(* ===== verification/ScanFileProps.v ===== *)
(** * What a scan of a file reports

    From the file of a database, over the compiled engine, to the scan of a buffer and
    of a file of less than 2 GiB. *)
From stdpp Require Import base numbers list list_numbers gmap strings.
From Stdlib Require Import ZArith Lia Bool.
From S2P Require Import Prelude Dlp Filter CalOff Bm BmFacts MatcherRun MatcherFacts Hashset Ac AcMatch AcScan AcAdd AcSearch AcProps LSig AddSig AddSigFacts ParseAdd Database LoadDb LoadDbProps ScanFile MatcherProps.

Local Open Scope Z_scope.

Module ScanFileProps.
Import Errors CalOff Bm BmFacts MatcherRun MatcherFacts.
Import Ac AcScan AcAdd AcSearch AcProps ParseAdd Database LoadDb LoadDbProps ScanFile.

(** ** A compiled matcher *)
Definition compiled (target mindepth maxdepth : Z) (r : target_root) (ls : list line) : Prop :=
  exists q ss ps m s, engine target mindepth maxdepth q ss ps ls /\ Forall (good_line target mindepth) ls /\
    cli_ac_buildtrie (m_ac q) m = Ok (CL_SUCCESS, Some s) /\ r = set_ac (TRoot q []) s.

Lemma compiled_len target mindepth maxdepth r ls l : compiled target mindepth maxdepth r ls -> l ∈ ls ->
  1 <= Z.of_nat (length (l_chars l)) <= maxpatlen (m_bm (tr_root r)).
Proof.
  intros (q & ss & ps & m & s & He & Hg & _ & ->) Hl. cbn [set_ac tr_root m_bm]. rewrite Forall_forall in Hg. pose proof (gl_len _ _ _ (Hg l Hl)).
  split; [lia|]. pose proof (e_ls _ _ _ _ _ _ _ He) as Hls. rewrite Forall_forall in Hls. destruct (Hls l Hl) as [(sg & Hs & Hsl)|(p & Hp & Hpl)].
  - pose proof (rd_len _ _ (e_ready _ _ _ _ _ _ _ He)) as HF. rewrite Forall_forall in HF. rewrite <- (sl_bytes _ _ Hsl). by apply HF.
  - pose proof (e_max _ _ _ _ _ _ _ He) as HF. rewrite Forall_forall in HF. rewrite <- (pl_text _ _ _ Hpl). by apply HF.
Qed.

Lemma compiled_max target mindepth maxdepth r ls : compiled target mindepth maxdepth r ls -> 0 <= maxpatlen (m_bm (tr_root r)) < 2 ^ 16.
Proof. intros (q & ss & ps & m & s & He & _ & _ & ->). apply (rd_max _ _ (e_ready _ _ _ _ _ _ _ He)). Qed.
(* ===== verification/MpoolInv.v ===== *)
(** * Fragments, free lists and blocks of a pool

    The invariant of a pool, and the moves of a fragment between the lists of free
    ones, a state of its own ("pending") and the blocks of the callers. *)
From stdpp Require Import base numbers list list_numbers gmap.
From Stdlib Require Import ZArith Lia Bool.
From S2P Require Import Prelude Mpool MpoolFacts.

Local Open Scope Z_scope.

Module MpoolInv.
Import Mpool MpoolFacts.

(** [l] is the list of fragments from [h] on. *)
Fixpoint chain (m : Z -> Z) (h : Z) (l : list Z) : Prop :=
  match l with [] => h = 0 | f :: l => h = f /\ chain m (get_le m f 8) l end.

Definition within (l : list MPMAP) (f n : Z) : Prop := exists m, m ∈ l /\ maddr m + 16 <= f /\ f + n <= maddr m + usize m.

(** [F] has the fragments with the numbers of their sizes, [free] the lists of free ones, [heap]
    the contents of the blocks; [pend] is a fragment that is neither. *)
Record inv (p : pool) (F : gmap Z Z) (free : Z -> list Z) (heap : gmap Z (list Z)) (pend : Z) : Prop := {
  iv_maps : maps_ok (mp p);
  iv_avail : length (avail (mp p)) = Z.to_nat FRAGSBITS;
  iv_frag : forall f s, F !! f = Some s -> 0 <= s < FRAGSBITS /\ f `mod` 8 = 0 /\ within (maps (mp p)) f (fsz s);
  iv_disj : forall f g s t, F !! f = Some s -> F !! g = Some t -> f <> g -> f + fsz s <= g \/ g + fsz t <= f;
  iv_chain : forall s h, bget (avail (mp p)) s = Some h -> chain (mem p) h (free s);
  iv_free : forall s f, f ∈ free s -> F !! f = Some s;
  iv_nodup : forall s, NoDup (free s);
  iv_live : forall b l, heap !! b = Some l -> exists s, F !! (b - 8) = Some s /\ (forall t, ~ (b - 8) ∈ free t) /\ get_le (mem p) (b - 8) 4 = s /\
    Z.of_nat (length l) <= fsz s - 8 /\ read (mem p) b (length l) = l;
  iv_all : forall f s, F !! f = Some s -> f = pend \/ (exists t, f ∈ free t) \/ is_Some (heap !! (f + 8)) }.

(** A fragment outside all lists. *)
Definition pending (p : pool) F free heap (f s : Z) : Prop :=
  inv p F free heap f /\ F !! f = Some s /\ (forall t, ~ f ∈ free t) /\ heap !! (f + 8) = None.

Section Moves.
Context {p : pool} {F : gmap Z Z} {free : Z -> list Z} {heap : gmap Z (list Z)}.

Lemma frag_place {e} f s : inv p F free heap e -> F !! f = Some s ->
  0 < f /\ f + fsz s <= 2 ^ 64 /\ 16 <= fsz s <= 8388608 /\ forall a n, f <= a -> a + n <= f + fsz s -> mapped (mp p) a n = true.
Proof.
  intros H Hf. destruct (iv_frag _ _ _ _ _ H f s Hf) as (Hs & _ & m & Hm & H1 & H2). destruct (fsz_ok s Hs) as [Hz _].
  pose proof (mk_each _ (iv_maps _ _ _ _ _ H)) as HF. rewrite Forall_forall in HF. destruct (HF m Hm) as [[Ha _] [_ Hu] _ _ He].
  split; [lia|]. split; [lia|]. split; [done|]. intros a n Han Hn. apply (mapped_intro _ m); [done|lia..].
Qed.

Lemma chain_ext m m' h l : chain m h l -> (forall f x, f ∈ l -> f <= x < f + 8 -> m' x = m x) -> chain m' h l.
Proof.
  revert h. induction l as [|f l IH]; intros h; cbn [chain]; [done|]. intros [-> Hc] Hx. split; [done|].
  rewrite (get_le_ext m m') by (intros x Hr; apply (Hx f); [left|lia]). apply IH; [done|]. intros g x Hg. apply Hx. by right.
Qed.

(** Writing into a pending fragment changes nothing else. *)
Lemma pending_write m' f s : pending p F free heap f s -> (forall x, ~ (f <= x < f + fsz s) -> m' x = mem p x) ->
  pending (Pool (mp p) m') F free heap f s.
Proof.
  intros (H & Hf & Hn & Hh) Hm. split; [|done]. pose proof (frag_place f s H Hf) as (_ & _ & Hsz & _).
  pose proof H as [I1 I2 I3 I4 I5 I6 I7 I8 I9]. split; cbn [mp mem]; try done.
  - intros t h Ht. apply (chain_ext (mem p)); [by apply I5|]. intros g x Hg Hx. apply Hm. specialize (I6 t g Hg).
    assert (f <> g) as Hne by (intros <-; by apply (Hn t)). pose proof (frag_place g t H I6) as (_ & _ & Hsz' & _).
    specialize (I4 f g s t Hf I6 Hne). lia.
  - intros b l Hb. destruct (I8 b l Hb) as (t & H1 & H2 & H3 & H4 & H5). exists t.
    assert (f <> b - 8) as Hne by (intros ->; replace (b - 8 + 8) with b in Hh by lia; by rewrite Hh in Hb).
    pose proof (frag_place (b - 8) t H H1) as (_ & _ & Hsz' & _). specialize (I4 f (b - 8) s t Hf H1 Hne).
    split; [done|]. split; [done|]. split; [|split; [done|]].
    + rewrite <- H3. apply get_le_ext. intros x Hx. apply Hm. lia.
    + rewrite <- H5 at 2. apply read_ext. intros x Hx. apply Hm. lia.
Qed.

(** A pending fragment with its header becomes a block. *)
Lemma adopt f s n : pending p F free heap f s -> get_le (mem p) f 4 = s -> Z.of_nat n <= fsz s - 8 ->
  inv p F free (<[f + 8 := read (mem p) (f + 8) n]> heap) 0.
Proof.
  intros (H & Hf & Hn & Hh) Hg Hs. pose proof H as [I1 I2 I3 I4 I5 I6 I7 I8 I9]. split; try done.
  - intros b l. destruct (decide (b = f + 8)) as [-> |Hne].
    + rewrite lookup_insert_eq. intros [= <-]. exists s. replace (f + 8 - 8) with f by lia. rewrite read_length. done.
    + rewrite lookup_insert_ne by done. apply I8.
  - intros g t Hg'. destruct (decide (g = f)) as [-> |Hne].
    + right. right. rewrite lookup_insert_eq. by eexists.
    + destruct (I9 g t Hg') as [-> |[?|?]]; [done|by right; left|]. right. right. rewrite lookup_insert_ne by lia. done.
Qed.

(** A block goes back to its owner. *)
Lemma release b l : inv p F free heap 0 -> heap !! b = Some l ->
  exists s, pending p F free (delete b heap) (b - 8) s /\ get_le (mem p) (b - 8) 4 = s /\ Z.of_nat (length l) <= fsz s - 8 /\ read (mem p) b (length l) = l.
Proof.
  intros H Hb. pose proof H as [I1 I2 I3 I4 I5 I6 I7 I8 I9]. destruct (I8 b l Hb) as (s & H1 & H2 & H3 & H4 & H5). exists s.
  split; [|done]. split; [|split; [done|split; [done|]]].
  - split; try done.
    + intros b' l' [Hne Hb']%lookup_delete_Some. by apply I8.
    + intros g t Hg. destruct (decide (g = b - 8)) as [-> |Hne]; [by left|]. destruct (I9 g t Hg) as [-> |[?|?]].
      * pose proof (frag_place 0 t H Hg). lia.
      * by right; left.
      * right. right. rewrite lookup_delete_ne by lia. done.
  - replace (b - 8 + 8) with b by lia. apply lookup_delete_eq.
Qed.

Definition upd (g : Z -> list Z) (s : Z) (l : list Z) : Z -> list Z := fun t => if t =? s then l else g t.

Lemma avail_get {e} s : inv p F free heap e -> 0 <= s < FRAGSBITS -> exists h, bget (avail (mp p)) s = Some h.
Proof. intros H Hs. apply bget_is_Some. rewrite (iv_avail _ _ _ _ _ H). lia. Qed.

(** The first fragment of a list is taken. *)
Lemma take_free s f av : inv p F free heap 0 -> bget (avail (mp p)) s = Some f -> f <> 0 ->
  bset (avail (mp p)) s (get_le (mem p) f 8) = Some av ->
  exists l, free s = f :: l /\ pending (set_avail p av) F (upd free s l) heap f s.
Proof.
  intros H Hs Hf Hav. pose proof H as [I1 I2 I3 I4 I5 I6 I7 I8 I9]. pose proof (I5 s f Hs) as Hc.
  destruct (free s) as [|f' l] eqn:El; cbn [chain] in Hc; [done|]. destruct Hc as [<- Hc]. exists l. split; [done|].
  assert (F !! f = Some s) as HF by (apply I6; rewrite El; left). pose proof (I7 s) as Hnd. rewrite El in Hnd. apply NoDup_cons in Hnd as [Hnl Hnd].
  apply bset_Some in Hav as [Hr ->]. unfold upd. split; [|split; [done|split]].
  - split; cbn [mp mem set_avail psize avail maps]; try done.
    + destruct I1. by split.
    + by rewrite length_insert.
    + intros t h Ht. assert (0 <= t) by (apply bget_Some in Ht; lia). revert Ht. destruct (Z.eqb_spec t s) as [-> |Hne].
      * rewrite bget_insert_eq by done. by intros [= <-].
      * rewrite bget_insert_ne by lia. apply I5.
    + intros t g Hg. destruct (Z.eqb_spec t s) as [-> |]; [|by apply I6]. apply I6. rewrite El. by right.
    + intros t. destruct (t =? s); [done|apply I7].
    + intros b c Hb. destruct (I8 b c Hb) as (t & H1 & H2 & H3). exists t. split; [done|]. split; [|done].
      intros t'. destruct (Z.eqb_spec t' s) as [-> |]; [|apply H2]. intros Hin. apply (H2 s). rewrite El. by right.
    + intros g t Hg. destruct (decide (g = f)) as [-> |Hne]; [by left|]. right. destruct (I9 g t Hg) as [-> |[[u Hu]|?]]; [|left|by right].
      * pose proof (frag_place 0 t H Hg). lia.
      * exists u. destruct (Z.eqb_spec u s) as [-> |]; [|done]. rewrite El in Hu. apply elem_of_cons in Hu as [-> |?]; done.
  - intros t. destruct (Z.eqb_spec t s) as [-> |Hne]; [done|]. intros Hin%I6. congruence.
  - destruct (heap !! (f + 8)) as [c|] eqn:Eh; [|done]. destruct (I8 _ _ Eh) as (t & _ & Hnt & _). replace (f + 8 - 8) with f in Hnt by lia.
    destruct (Hnt s). rewrite El. left.
Qed.

(** A pending fragment whose header points to the head of its list is put in front. *)
Lemma give_back s f h av : pending p F free heap f s -> bget (avail (mp p)) s = Some h -> get_le (mem p) f 8 = h ->
  bset (avail (mp p)) s f = Some av -> inv (set_avail p av) F (upd free s (f :: free s)) heap 0.
Proof.
  intros (H & Hf & Hn & Hh) Hs Hg Hav. pose proof H as [I1 I2 I3 I4 I5 I6 I7 I8 I9]. apply bset_Some in Hav as [Hr ->]. unfold upd.
  split; cbn [mp mem set_avail psize avail maps]; try done.
  - destruct I1. by split.
  - by rewrite length_insert.
  - intros t h' Ht. assert (0 <= t) by (apply bget_Some in Ht; lia). revert Ht. destruct (Z.eqb_spec t s) as [-> |Hne].
    + rewrite bget_insert_eq by done. intros [= <-]. cbn [chain]. rewrite Hg. split; [done|]. by apply I5.
    + rewrite bget_insert_ne by lia. apply I5.
  - intros t g. destruct (Z.eqb_spec t s) as [-> |]; [|by apply I6]. intros [-> |Hin]%elem_of_cons; [done|by apply I6].
  - intros t. destruct (Z.eqb_spec t s) as [-> |]; [|apply I7]. constructor; [apply Hn|apply I7].
  - intros b c Hb. destruct (I8 b c Hb) as (t & H1 & H2 & H3). exists t. split; [done|]. split; [|done].
    intros t'. destruct (Z.eqb_spec t' s) as [-> |]; [|apply H2]. intros [E|Hin]%elem_of_cons; [|by apply (H2 s)].
    rewrite <- E in Hh. replace (b - 8 + 8) with b in Hh by lia. congruence.
  - intros g t Hgt. right. destruct (decide (g = f)) as [-> |Hne].
    { left. exists s. rewrite Z.eqb_refl. left. }
    destruct (I9 g t Hgt) as [-> |[[u Hu]|?]]; [done|left|by right]. exists u. destruct (Z.eqb_spec u s) as [-> |]; [by right|done].
Qed.

(** A new fragment, where no fragment was; [q] and [m'] are the maps and the memory with it. *)
Lemma new_frag q m' s f : inv p F free heap 0 -> maps_ok q -> avail q = avail (mp p) -> 0 <= s < FRAGSBITS -> f `mod` 8 = 0 ->
  within (maps q) f (fsz s) -> (forall g n, within (maps (mp p)) g n -> within (maps q) g n) ->
  (forall g n, 0 < n -> within (maps (mp p)) g n -> f + fsz s <= g \/ g + n <= f) ->
  (forall g n x, within (maps (mp p)) g n -> g <= x < g + n -> m' x = mem p x) ->
  pending (Pool q m') (<[f := s]> F) free heap f s.
Proof.
  intros H Hq Ha Hs H8 Hw Hmono Hd Hm. pose proof H as [I1 I2 I3 I4 I5 I6 I7 I8 I9]. destruct (fsz_ok s Hs) as [Hz _].
  assert (F !! f = None) as Hnew.
  { destruct (F !! f) as [t|] eqn:E; [|done]. destruct (I3 f t E) as (Ht & _ & Hwt). destruct (fsz_ok t Ht) as [Hzt _]. destruct (Hd f (fsz t)); [lia|done|lia|lia]. }
  assert (forall g t, F !! g = Some t -> (<[f := s]> F) !! g = Some t) as Hin.
  { intros g t Hg. rewrite lookup_insert_ne; [done|]. intros ->. congruence. }
  split; [|split; [apply lookup_insert_eq|split]].
  - split; cbn [mp mem]; try done.
    + by rewrite Ha.
    + intros g t. destruct (decide (g = f)) as [-> |Hne]; [rewrite lookup_insert_eq; intros [= <-]; done|]. rewrite lookup_insert_ne by done.
      intros Hg. destruct (I3 g t Hg) as (? & ? & ?). auto.
    + intros g g' t t'. rewrite !lookup_insert_Some. intros [[<- <-]|[Hg Eg]] [[<- <-]|[Hg' Eg']] Hne; [done| | |by eapply I4].
      * destruct (I3 g' t' Eg') as (Ht & _ & Hwt). destruct (fsz_ok t' Ht) as [Hzt _]. apply Hd; [lia|done].
      * destruct (I3 g t Eg) as (Ht & _ & Hwt). destruct (fsz_ok t Ht) as [Hzt _]. destruct (Hd g (fsz t)); [lia|done|by right|by left].
    + rewrite Ha. intros t h Ht. apply (chain_ext (mem p)); [by apply I5|]. intros g x Hg Hx. specialize (I6 t g Hg).
      destruct (I3 g t I6) as (Ht' & _ & Hwt). destruct (fsz_ok t Ht') as [Hzt _]. apply (Hm g (fsz t)); [done|lia].
    + intros t g Hg. by apply Hin, I6.
    + intros b c Hb. destruct (I8 b c Hb) as (t & H1 & H2 & H3 & H4 & H5). exists t. split; [by apply Hin|]. split; [done|].
      destruct (I3 _ t H1) as (Ht' & _ & Hwt). destruct (fsz_ok t Ht') as [Hzt _]. split; [|split; [done|]].
      * rewrite <- H3. apply get_le_ext. intros x Hx. apply (Hm (b - 8) (fsz t)); [done|lia].
      * rewrite <- H5 at 2. apply read_ext. intros x Hx. apply (Hm (b - 8) (fsz t)); [done|lia].
    + intros g t. rewrite lookup_insert_Some. intros [[<- <-]|[Hg Eg]]; [by left|]. right. destruct (I9 g t Eg) as [-> |?]; [|done].
      pose proof (frag_place 0 t H Eg). lia.
  - intros t Ht%I6. congruence.
  - destruct (heap !! (f + 8)) as [c|] eqn:Eh; [|done]. destruct (I8 _ _ Eh) as (t & Ht & _). replace (f + 8 - 8) with f in Ht by lia. congruence.
Qed.
End Moves.

End MpoolInv.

....

### Problem to work on
The response must hold only the lines above from the line with "(Hg l Hl))." through the line with "- pose proof (rd_len", each copied exactly, both ends kept.

### Output of the task
  intros (q & ss & ps & m & s & He & Hg & _ & ->) Hl. cbn [set_ac tr_root m_bm]. rewrite Forall_forall in Hg. pose proof (gl_len _ _ _ (Hg l Hl)).
  split; [lia|]. pose proof (e_ls _ _ _ _ _ _ _ He) as Hls. rewrite Forall_forall in Hls. destruct (Hls l Hl) as [(sg & Hs & Hsl)|(p & Hp & Hpl)].
  - pose proof (rd_len _ _ (e_ready _ _ _ _ _ _ _ He)) as HF. rewrite Forall_forall in HF. rewrite <- (sl_bytes _ _ Hsl). by apply HF.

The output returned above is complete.